The MMSE of Folstein evaluates five areas of mental status, namely, orientation, registration, attention and calculation, recall and language. A complete MSE is more comprehensive and evaluates the following 10 areas of functioning:

  • Appearance. The examiner notes the person's age, race, sex, civil status, and overall appearance. These features are significant because poor personal hygiene or grooming may reflect a loss of interest in self-care or physical inability to bathe or dress oneself.
  • Movement and behavior. The examiner observes the person's gait (manner of walking), posture, coordination, eye contact, facial expressions, and similar behaviors. Problems with walking or coordination may reflect a disorder of the central nervous system.
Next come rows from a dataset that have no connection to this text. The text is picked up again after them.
(** The history of images a record publishes is immutable: from any
    reachable state to any later one bindings are only added, never changed or
    lost, so that a binding once valid stays valid; they carry the epochs 1, 2,
    ... and strictly increasing memory identities, the newest being the image
    the record reports; a record that saw its task end never reports anything
    else; and an accepted snapshot names a valid binding. *)
Theorem registry_bindings_immutable K h w ts w' ts' i r :
  steps (reg_step K) (reg_init h) (w, ts) -> steps (reg_step K) (w, ts) (w', ts') ->
  w_records w !! i = Some r ->
  exists r', w_records w' !! i = Some r' /\ binding_ok r' /\
    sr_binding r `suffix_of` sr_binding r' /\
    (vc_flags (sr_info r) .& VMCTX_CONTEXT_ENDED <> 0 -> sr_info r' = sr_info r) /\
    (forall mm epoch, (source_record_has_binding (Z.of_nat i + 1) mm epoch w).1 = Ok true ->
       (source_record_has_binding (Z.of_nat i + 1) mm epoch w').1 = Ok true) /\
    (forall info info' epoch w1, snapshot_accept K i info w' = (Ok (info', epoch), w1) ->
       vc_mm_identity info' <> 0 ->
       (source_record_has_binding (Z.of_nat i + 1) (vc_mm_identity info') epoch w1).1 = Ok true).
Proof.
  intros Hs Hs' Hi. pose proof (reg_reachable K h _ Hs) as Hok.
  destruct (reg_steps_ok K _ _ Hok Hs') as [[Hall' _] Hg]. destruct (Hg i r Hi) as (r' & Hi' & Hle & Hend).
  destruct (Hall' i r' Hi') as [_ Hb]. exists r'. repeat (split; [done|]). split.
  - intros mm epoch. rewrite (has_binding_eq i r), (has_binding_eq i r') by done. intros Ht. simplify_eq. f_equal.
    apply andb_true_iff in Ht as [H1 H2]. rewrite H1. simpl. apply bool_decide_eq_true_2.
    apply bool_decide_eq_true_1 in H2. destruct Hle as [k ->]. apply elem_of_app. by right.
  - intros info info' epoch w1 Ha Hmm.
    apply (accept_inv K i info w' _ w1 r') in Ha as [[_ [e He]]|(y & h' & Heq & Hy & _ & _ & ->)]; try done.
    simplify_eq. rewrite (has_binding_eq i y); [|simpl; apply list_lookup_insert_eq; by eapply lookup_lt_Some].
    destruct Hy as (H1 & _ & _ & H4). unfold binding_epoch. destruct (sr_binding y) as [|b bs] eqn:Hbs; [done|].
    destruct (H1 0%nat b eq_refl) as [He Hp]. rewrite H4. f_equal. apply andb_true_iff. split.
    + simpl in *. lia.
    + apply bool_decide_eq_true_2. destruct b. by left.
Qed.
  • Affect. Affect refers to a person's outwardly observable emotional reactions. It may include either a lack of emotional response to an event or an overreaction.
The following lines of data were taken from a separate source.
(** An adapter that admits and completes call 39 at once. *)
Definition demo_gate (state : Z) : vmctx_syscall_gate := mk_gate state 1 0 0 39 [0; 0; 0; 0; 0; 0] 12.
Definition demo_adapter : adapter := mk_adapter
  (fun _ => inr ()) (fun _ => inr ())
  (fun _ op => inr (demo_gate (if op =? VMCTX_GATE_COMMIT then VMCTX_GATE_COMPLETE else VMCTX_GATE_ADMITTED)))
  (fun _ id => inr (mk_binding id 7 0 1)) (fun _ => inr ()) (fun _ => inr ()) (fun _ => inr 0)
  (fun _ => inr 2) (fun _ => None) (fun _ => mk_forwarded 12 [] 1 0 3) (fun _ => inr (7, 3, 0))
  (fun _ => inr (mk_cpu 576 0 [] [])).
Definition demo_request (nr ticket datalen : Z) : vmr_req :=
  mk_req 0 nr (if nr =? VMR_OP_PREPARE then 39 else 0) ticket 0 0 [0; 0; 0; 0; 0; 0] datalen no_binding.
Definition demo_frame : vmr_cpu_state := mk_cpu 576 0 [] [].
Definition demo_admitted : astate :=
  (source_admission_step demo_adapter 1 (demo_request VMR_OP_PREPARE 0 752) demo_frame
     (mk_astate admission_zero [])).2.
Lemma admission_never_repeats_witness :
  exists reply, (source_admission_step demo_adapter 1 (demo_request VMR_OP_EXECUTE 1 0) demo_frame demo_admitted).1
    = Ok (true, reply) /\ ar_call_state reply = VMR_CALL_COMPLETE /\
  commits_prepared (as_log (source_admission_step demo_adapter 1 (demo_request VMR_OP_EXECUTE 1 0) demo_frame
    demo_admitted).2).
Proof.
  eexists. split; [vm_compute; reflexivity|]. split; [vm_compute; reflexivity|].
  edestruct (admission_never_repeats demo_adapter 1 demo_admitted (demo_request VMR_OP_EXECUTE 1 0) demo_frame)
    as (_ & H & _); [|apply surjective_pairing|exact H].
  eapply steps_next; [apply steps_refl|].
  eexists (demo_request VMR_OP_PREPARE 0 752), demo_frame, _. vm_compute. reflexivity.
Defined.
End SourceAdmission.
  • Mood. Mood refers to the underlying emotional "atmosphere" or tone of the person's answers.
  • Speech. The examiner evaluates the volume of the person's voice, the rate or speed of speech, the length of answers to questions, the appropriateness and clarity of the answers, and similar characteristics.
  • Thought content. The examiner assesses what the patient is saying for indications of hallucinations, delusions, obsessions, symptoms of dissociation, or thoughts of suicide. Dissociation refers to the splittingoff of certain memories or mental processes from conscious awareness. Dissociative symptoms include feelings of unreality, depersonalization, and confusion about one's identity.
  • Thought process. Thought process refers to the logical connections between thoughts and their relevance to the main thread of conversation. Irrelevant detail, repeated words and phrases, interrupted thinking (thought blocking), and loose, illogical connections between thoughts, may be signs of a thought disorder.
  • Cognition. Cognition refers to the act or condition of knowing. The evaluation assesses the person's orientation (ability to locate himself or herself) with regard to time, place, and personal identity; long- and short-term memory; ability to perform simple arithmetic (counting backward by threes or sevens); general intellectual level or fund of knowledge (identifying the last five Presidents, or similar questions); ability to think abstractly (explaining a proverb); ability to name specified objects and read or write complete sentences; ability to understand and perform a task (showing the examiner how to comb one's hair or throw a ball); ability to draw a simple map or copy a design or geometrical figure; ability to distinguish between right and left.
  • Judgment. The examiner asks the person what he or she would do about a commonsense problem, such as running out of a prescription medication.
  • Insight. Insight refers to a person's ability to recognize a problem and understand its nature and severity.

The length of time required for a mental status examination depends on the patient's condition. It may take as little as five minutes to examine a healthy person. Patients with speech problems or intellectual impairments, dementia, or other organic brain disorders may require 15 or 20 minutes. The examiner may choose to spend more time on certain portions of the MSE and less time on others, depending on the patient's condition and answers.